Which of the lines below holds the string "NegInf"? Copy every line that does.

- DATA SUPPLIED -

——

(** * Gallery backend and query hook: batch ingestion, validation,
      query normalisation and search suggestions.

    The development embeds
    - [src/services/embedding.service.js] (class [EmbeddingService]),
    - the [processImage] method of [src/services/openai.service.js],
    - the upload middleware's [fileFilter],
    - the upload controller ([uploadImages], [queryImages]),
    - the frontend [QueryService] ([searchWithSuggestions],
      [generateSearchSuggestions]).

    Asynchronous methods are functions in a state/output/exception monad:
    the state is the outside world together with the service's
    [isInitialized] flag, the output is the sequence of external calls and
    console lines in the order they are issued, and a rejected promise is an
    outcome [Thrown]. *)

From Stdlib Require Import List String Ascii Bool ZArith NArith QArith Lia.
From Stdlib Require Import Qround Permutation Sorted DecimalString.
Import ListNotations.

Set Implicit Arguments.

(* ================================================================== *)
(** ** JavaScript values used by the code *)
(* ================================================================== *)

(** A JS number. Finite doubles are embedded in [Q]; the code only compares
    numbers and never computes with them, so no rounding is involved.
    The literal [0.7] is written [7 # 10]. *)
Inductive number : Type :=
| NaN
| PosInf
| NegInf
| Fin (q : Q).

(** [ToBoolean] on a number: [NaN] and zero are falsy. *)
Definition truthy (n : number) : bool :=
  match n with
  | NaN => false
  | PosInf | NegInf => true
  | Fin q => negb (Qeq_bool q 0)
  end.

(** [a || b] on numbers. *)
Definition js_or (a b : number) : number := if truthy a then a else b.

Definition Math_max (a b : number) : number :=
  match a, b with
  | NaN, _ | _, NaN => NaN
  | PosInf, _ | _, PosInf => PosInf
  | NegInf, x | x, NegInf => x
  | Fin p, Fin q => if Qle_bool p q then Fin q else Fin p
  end.

Definition Math_min (a b : number) : number :=
  match a, b with
  | NaN, _ | _, NaN => NaN
  | NegInf, _ | _, NegInf => NegInf
  | PosInf, x | x, PosInf => x
  | Fin p, Fin q => if Qle_bool p q then Fin p else Fin q
  end.

(** [a < b] and [a <= b] on numbers; every comparison with [NaN] is false. *)
Definition num_lt (a b : number) : bool :=
  match a, b with
  | NaN, _ | _, NaN => false
  | _, NegInf => false
  | NegInf, _ => true
  | PosInf, _ => false
  | Fin _, PosInf => true
  | Fin p, Fin q => negb (Qle_bool q p)
  end.

Definition num_le (a b : number) : bool :=
  match a, b with
  | NaN, _ | _, NaN => false
  | NegInf, _ => true
  | _, PosInf => true
  | _, NegInf => false
  | PosInf, _ => false
  | Fin p, Fin q => Qle_bool p q
  end.

(** A value found in a parsed JSON body. [VUndefined] is an absent key;
    arrays and objects are not inspected by the code and are opaque. *)
Inductive jsval : Type :=
| VUndefined
| VNull
| VBool (b : bool)
| VNum (n : number)
| VStr (s : string)
| VObj.

(** A thrown [Error]: its message and the HTTP status an SDK may attach. *)
Record JsError : Type := { message : string; status : option Z }.

(** [new Error(msg)] *)
Definition Error (msg : string) : JsError := {| message := msg; status := None |}.

Inductive outcome (A : Type) : Type :=
| Returned (a : A)
| Thrown (e : JsError).
Arguments Returned {A} a.
Arguments Thrown {A} e.

Definition string_of_nat (n : nat) : string := NilEmpty.string_of_uint (Nat.to_uint n).

(** The one-character string holding a double quote. *)
Definition dquote : string := String (ascii_of_nat 34) EmptyString.

(* ================================================================== *)
(** ** Data carried by the backend *)
(* ================================================================== *)

Definition Vector := list Q.

(** The object built by [openaiService.processImage]. *)
Record ProcessedData : Type := {
  pd_description : string;
  pd_embedding : Vector;
  pd_filename : string;
  pd_timestamp : string
}.

(** The object returned by [processUploadedImage]. *)
Record ItemResult : Type := {
  success : bool;
  pointId : string;
  filename : string;
  description : string;
  timestamp : string
}.

(** An entry of the batch's [errors] array. *)
Record FailedItem : Type := {
  failed_filename : string;
  failed_error : string
}.

(** The object returned by [processMultipleImages]. *)
Record BatchResult : Type := {
  successful : list ItemResult;
  failed : list FailedItem;
  totalProcessed : nat;
  totalFailed : nat
}.

(** A multer file object. *)
Record File : Type := {
  path : string;
  originalname : string;
  mimetype : string;
  size : Z
}.

(** One match returned by the vector store. *)
Record SearchHit : Type := {
  hit_id : string;
  hit_filename : string;
  hit_description : string;
  hit_timestamp : string;
  score : Q
}.

Record SearchParams : Type := {
  sp_limit : number;
  sp_scoreThreshold : number
}.

(** The object returned by [EmbeddingService.searchImages]. *)
Record SearchData : Type := {
  sd_query : string;
  sd_results : list SearchHit;
  sd_totalFound : nat;
  sd_searchParams : SearchParams
}.

(* ================================================================== *)
(** ** Observable events *)
(* ================================================================== *)

(** A string of the frontend, as its sequence of UTF-16 code units. *)
Definition jsstring : Type := list N.

(** The code units of an ASCII literal. *)
Definition lit (s : string) : jsstring := map N_of_ascii (list_ascii_of_string s).

Inductive logarg : Type :=
| LStr (s : string)
| LJs (s : jsstring)
| LNum (n : number)
| LErr (e : JsError).

(** Calls that leave the process. *)
Inductive call : Type :=
| validateApiKey_call
| initializeCollection_call
| generateImageDescription_call (imagePath : string)
| generateTextEmbedding_call (text : string)
| toISOString_call
| storeImageEmbedding_call (data : ProcessedData)
| searchSimilarImages_call (embedding : Vector) (limit scoreThreshold : number)
| pathExists_call (filePath : string)
| unlink_call (filePath : string)
| axios_post_call (url : string).

Inductive event : Type :=
| Console_log (args : list logarg)
| Console_error (args : list logarg)
| Call (c : call).

(* ================================================================== *)
(** ** The monad of asynchronous methods *)
(* ================================================================== *)

Record Run (S A : Type) : Type := {
  result : outcome A;
  final : S;
  emitted : list event
}.

(** A computation from a state of type [S]. *)
Definition M (S A : Type) : Type := S -> Run S A.

Section Monad.
Context {S : Type}.

Definition ret {A} (a : A) : M S A :=
  fun s => {| result := Returned a; final := s; emitted := [] |}.

Definition throw {A} (e : JsError) : M S A :=
  fun s => {| result := Thrown e; final := s; emitted := [] |}.

Definition bind {A B} (m : M S A) (k : A -> M S B) : M S B :=
  fun s =>
    let r := m s in
    match result r with
    | Returned a =>
        let r' := k a (final r) in
        {| result := result r'; final := final r';
           emitted := emitted r ++ emitted r' |}
    | Thrown e =>
        {| result := Thrown e; final := final r; emitted := emitted r |}
    end.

——

- RESPONSE AREA -
| NegInf
  | PosInf | NegInf => true
  | NegInf, x | x, NegInf => x
  | NegInf, _ | _, NegInf => NegInf
  | _, NegInf => false
  | NegInf, _ => true
  | NegInf, _ => true
  | _, NegInf => false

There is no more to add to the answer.